Luigi Cherubini fut un compositeur ô combien prolifique mais Médée est pourtant le seul de ses opéras qui figure actuellement dans la collection de L’Avant-Scène Opéra: peut-être parce que l’interprétation dont il fit l’objet (on va y revenir) est la plus légendaire qui soit et suffit à elle seule à éclipser les autres œuvres lyriques de ce compositeur.


«Représenté sur le Théâtre de la rue Faydeau [sic] le 23 Ventôse, Au 13 mars 1797 vieux style» comme le proclame la page de garde d’une édition de l’époque, le drame de Médée est fondé sur un livret de François-Benoît Hoffman (dont le nom prenait alors deux n et dont on ne sait trop pourquoi le présent numéro l’a réduit à un seul), surtout connu pour avoir collaboré à de nombreux ouvrages lyriques de Méhul, livret qui s’inspirait bien entendu de la tragédie-phare d’Euripide. L’ouvrage fut très bien accueilli à l’époque: «Poursuis, Cherubini, ta brillante carrière, Chaque jour te conduit à l’immortalité […] Par tes accords divins, on se sent transporté: De Médée en fureur tu peins si bien la fable, Qu’elle prend à nos yeux l’air de la vérité» écrivait ainsi pompeusement Chevalier dans Le Courrier des Spectacles du 24 Ventôse.
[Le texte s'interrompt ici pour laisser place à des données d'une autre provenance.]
(** The group "(\[[A-Za-z,]+\])?" at the head of [s]: the bracket group,
    [None] if it did not take part in the match, and the rest of [s]. *)
Definition opt_subscript (s : string) : option string * string :=
  match s with
  | String c s' =>
      if Ascii.eqb c "[" then
        let '(body, after) := span is_subscr s' in
        match body, after with
        | String _ _, String c' rest =>
            if Ascii.eqb c' "]" then (Some ("[" +:+ body +:+ "]"), rest)
            else (None, s)
        | _, _ => (None, s)
        end
      else (None, s)
  | EmptyString => (None, s)
  end.

(** PRIM_RE = "([A-Za-z]+)(\[[A-Za-z,]+\])?" *)
Definition PRIM_RE_match (s : string) : option (string * option string) :=
  match span is_alpha s with
  | (EmptyString, _) => None
  | (name, rest) => Some (name, fst (opt_subscript rest))
  end.

(** NEXTPRIM_RE: group 1 is "[A-Za-z]+(?:\[[A-Za-z,]+\])?", the text that
    PRIM_RE matches, and group 2 is ".*", the rest of the line. *)
Definition NEXTPRIM_RE_match (s : string) : option (string * string) :=
  match span is_alpha s with
  | (EmptyString, _) => None
  | (name, rest) =>
      let '(sub, rest') := opt_subscript rest in
      Some (name +:+ default EmptyString sub, fst (span is_dot rest'))
  end.

(** "[.,]?" *)
Definition opt_modifier (s : string) : string * string :=
  match s with
  | String c s' =>
      if Ascii.eqb c "." || Ascii.eqb c "," then (String c EmptyString, s')
      else (EmptyString, s)
  | EmptyString => (EmptyString, s)
  end.

(** APP_RE: the groups are "[\\/]", "[.,]?", "[.,]?" and ".*". *)
Definition APP_RE_match (s : string)
  : option (string * string * string * string) :=
  match s with
  | String c s' =>
      if Ascii.eqb c "\" || Ascii.eqb c "/" then
        let '(m1, s1) := opt_modifier s' in
        let '(m2, s2) := opt_modifier s1 in
        Some (String c EmptyString, m1, m2, fst (span is_dot s2))
      else None
  | EmptyString => None
  end.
Pourtant, après de nombreuses représentations, de nombreux observateurs multiplièrent les critiques acerbes à l’encontre d’un opéra où l’on se plaisait à en souligner certaines longueurs et incohérences: l’ouvrage tomba dans l’oubli dès le début du XIXe siècle. Pour autant, et de façon quelque peu paradoxale, il n’en demeure pas moins que c’est sans aucun doute un des opéras les plus connus du répertoire français au tournant des XVIIIe et XIXe siècles.


C’est donc cette histoire que nous raconte ce numéro de L’Avant-Scène avec, pour commencer, un guide d’écoute parfaitement détaillé comme à son habitude sous la plume de Julien Garde, lequel souligne à juste titre combien le personnage brossé par Hoffman et Cherubini «redéfinit la question de la vengeance inhérente au mythe». Qu’elle se confronte, ivre de fureur, à Jason à la fin du premier acte, ou à Créon en lui semblant soumise au début du deuxième, c’est bien un personnage ô combien manipulateur qui ressort de cette analyse minutieuse, qui rappelle en plus d’une occasion la parenté de l’ouvrage avec ceux de Gluck notamment. Le deuxième article à lire est sans aucun doute celui de Zoé Schweitzer qui, consacré au mythe de Médée, en souligne les caractères adaptables au fil des époques, ce qui explique sans doute qu’elle ait inspiré tant d’ouvrages lyriques. Si les articles de Gérard Condé (une rapide biographie de Cherubini, né, rappelons-le, en 1760 et mort en 1842, article complété par celui de Yaël Hêche sur l’originalité artistique de Cherubini, au carrefour des cultures italienne et française) et d’André Tubeuf (sur la notion même de «tragédienne») sont à nos yeux quelque peu secondaires, on retiendra en revanche l’excellente contribution d’Alessandro Di Profio qui traite principalement de l’insertion de Médée dans le paysage opératique français (fournissant un superbe exemple de ce que les Allemands qualifièrent chez nous de Schreckensoper ou «Opéra de terreur»).


C’est à Didier van Moere que revient la lourde tâche de nous conseiller une version discographique. «Lourde tâche»: oui et non en fait, si l’on considère que Maria Callas a en quelque sorte «tué le match», sa seule rivale étant finalement elle-même selon que l’on prend en considération telle ou telle version (pas moins de six disponibles!). Si l’auteur se garde bien de donner une version, il semblerait néanmoins que ce soit celle dirigée par Thomas Schippers (Myto), dans laquelle Callas (qui «s’est identifiée à Médée» pour reprendre les mots très justes de Didier van Moere) a notamment pour partenaires John Vickers (Jason) et Nicolai Ghiaurov (Créon), qui l’emporte. Quant à une représentation filmée, Alfred Caron nous laisse finalement choisir entre deux versions où le rôle-titre est respectivement tenu par Anna Caterina Antonacci (Turin, 2008, DVD Hardy) et Nadja Michael (Bruxelles, 2011, DVD BelAir Classiques). De quoi satisfaire tous les yeux et toutes les oreilles!